Print, exactly as they appear in the listing below, the lines from the line with "(is_pinned (dc_mode d)" to the line with "- intros Hpin.", with both end lines kept.

══════════

(** C4: Every destination of a delivery plan may take the request.  When the
    handler plans a delivery: the plan is not empty and names no destination
    twice; each of its destinations is configured, allowed by the caller's key,
    ready, inside the privacy posture (on this device only, when offline),
    within its context window, outside its circuit cooldown, and has an
    eligible deployment; the choice itself is one the key allows; and a pinned
    request goes to its choice and nowhere else. *)
Theorem chat_plan_sound grant headers body request_id d plan :
  chat parse_url to_lowercase compiled sha256 s env grant headers body request_id = Some (Planned d plan) ->
  plan <> [] /\ NoDup plan /\ allows (key_allowed s grant) (dc_chosen d) = true /\
  (dc_offline d = gs_offline s || offline_override to_lowercase headers) /\
  (dc_offline d = true -> rq_privacy_posture (dc_request d) = OnDeviceOnly) /\
  (is_pinned (dc_mode d) = true -> plan = [dc_chosen d]) /\
  forall name, name ∈ plan ->
    allow_at (env_breaker env) name (env_breaker_clock env) = true /\ exists model, destination_ok grant d name model.
Proof.
  intros Hc. apply chat_planned in Hc as (routing & Hd & Hp).
  destruct (decide_sound _ _ _ _ _ _ Hd) as (Ha & Ho & Hoff).
  destruct (plan_request_inv _ _ _ _ Hp) as (target & Ht & Hne & Hn & Hin).
  split_and!; try done.
  - intros Hpin. assert (forall name, name ∈ plan -> name = dc_chosen d) as Hall.
    { intros name Hname. destruct (Hin name Hname) as (Hcand & _). unfold delivery_name, plan_candidates in Hcand.
      rewrite Hpin, andb_false_r in Hcand. by apply list_elem_of_singleton in Hcand. }
    destruct plan as [|a [|b plan]]; [done|f_equal; apply Hall; left|]. exfalso. apply NoDup_cons in Hn as [Hn _]. apply Hn.
    rewrite (Hall a), (Hall b) by set_solver. left.
  - intros name Hname. destruct (Hin name Hname) as (_ & Hb & Hdel). split; [done|]. by apply deliverable_ok.
Qed.

(** ** Pins and budgets *)
Lemma apply_budget_cases scored ws key offline sel budgeted :
  apply_budget s env scored ws key offline sel = Ok budgeted ->
  (bg_degraded budgeted = false /\ bg_selected budgeted = sel /\
   (budget_active (gs_budget_policy s) && gs_priced s = true -> budget_decision s env ws key offline = Ok Allow)) \/
  (bg_degraded budgeted = true /\ budget_decision s env ws key offline = Ok Budget.Degrade /\
   (bg_selected budgeted = sel \/ offline = false /\ sl_mode (bg_selected budgeted) = ModeBudgetDegraded) /\
   (offline = false -> forall t, cs_tiers scored ≫= lowest_tier = Some t -> sl_chosen (bg_selected budgeted) = tier_model t)).
Proof.
  unfold apply_budget. destruct (budget_active (gs_budget_policy s) && gs_priced s); [|intros [= <-]; by left].
  destruct (budget_decision s env ws key offline) as [[| |window limit]|e]; try done; intros [= <-]; [by left|right].
  unfold degrade. destruct offline; [by split_and!; [..|left|]|].
  destruct (cs_tiers scored ≫= lowest_tier) as [t|] eqn:Ht; cbn [fmap option_fmap option_map]; [|by split_and!; [..|left|]].
  destruct (str_eqb (tier_model t) (sl_chosen sel)) eqn:E; [apply str_eqb_eq in E|];
    (split; [done|]; split; [done|]; split; [by auto|intros _ t' [= <-]; by cbn]).
Qed.

Lemma apply_key_scope_cases scored grant sel :
  apply_key_scope s scored grant sel = sel \/
  sl_mode (apply_key_scope s scored grant sel) = ModeKeyScoped /\ allows (key_allowed s grant) (sl_chosen sel) = false.
Proof.
  unfold apply_key_scope. destruct (key_allowed s grant) as [allowed|]; [|by left].
  destruct (str_eqb _ _) eqn:E; [by left|]. apply str_eqb_neq in E. right. split; [done|].
  destruct (allows (Some allowed) (sl_chosen sel)) eqn:Ha; [|done]. destruct E. unfold clamp_to_allowed.
  cbn [allows] in Ha. by rewrite Ha, orb_true_r.
Qed.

══════════

■ **The answer**:
  (is_pinned (dc_mode d) = true -> plan = [dc_chosen d]) /\
  forall name, name ∈ plan ->
    allow_at (env_breaker env) name (env_breaker_clock env) = true /\ exists model, destination_ok grant d name model.
Proof.
  intros Hc. apply chat_planned in Hc as (routing & Hd & Hp).
  destruct (decide_sound _ _ _ _ _ _ Hd) as (Ha & Ho & Hoff).
  destruct (plan_request_inv _ _ _ _ Hp) as (target & Ht & Hne & Hn & Hin).
  split_and!; try done.
  - intros Hpin. assert (forall name, name ∈ plan -> name = dc_chosen d) as Hall.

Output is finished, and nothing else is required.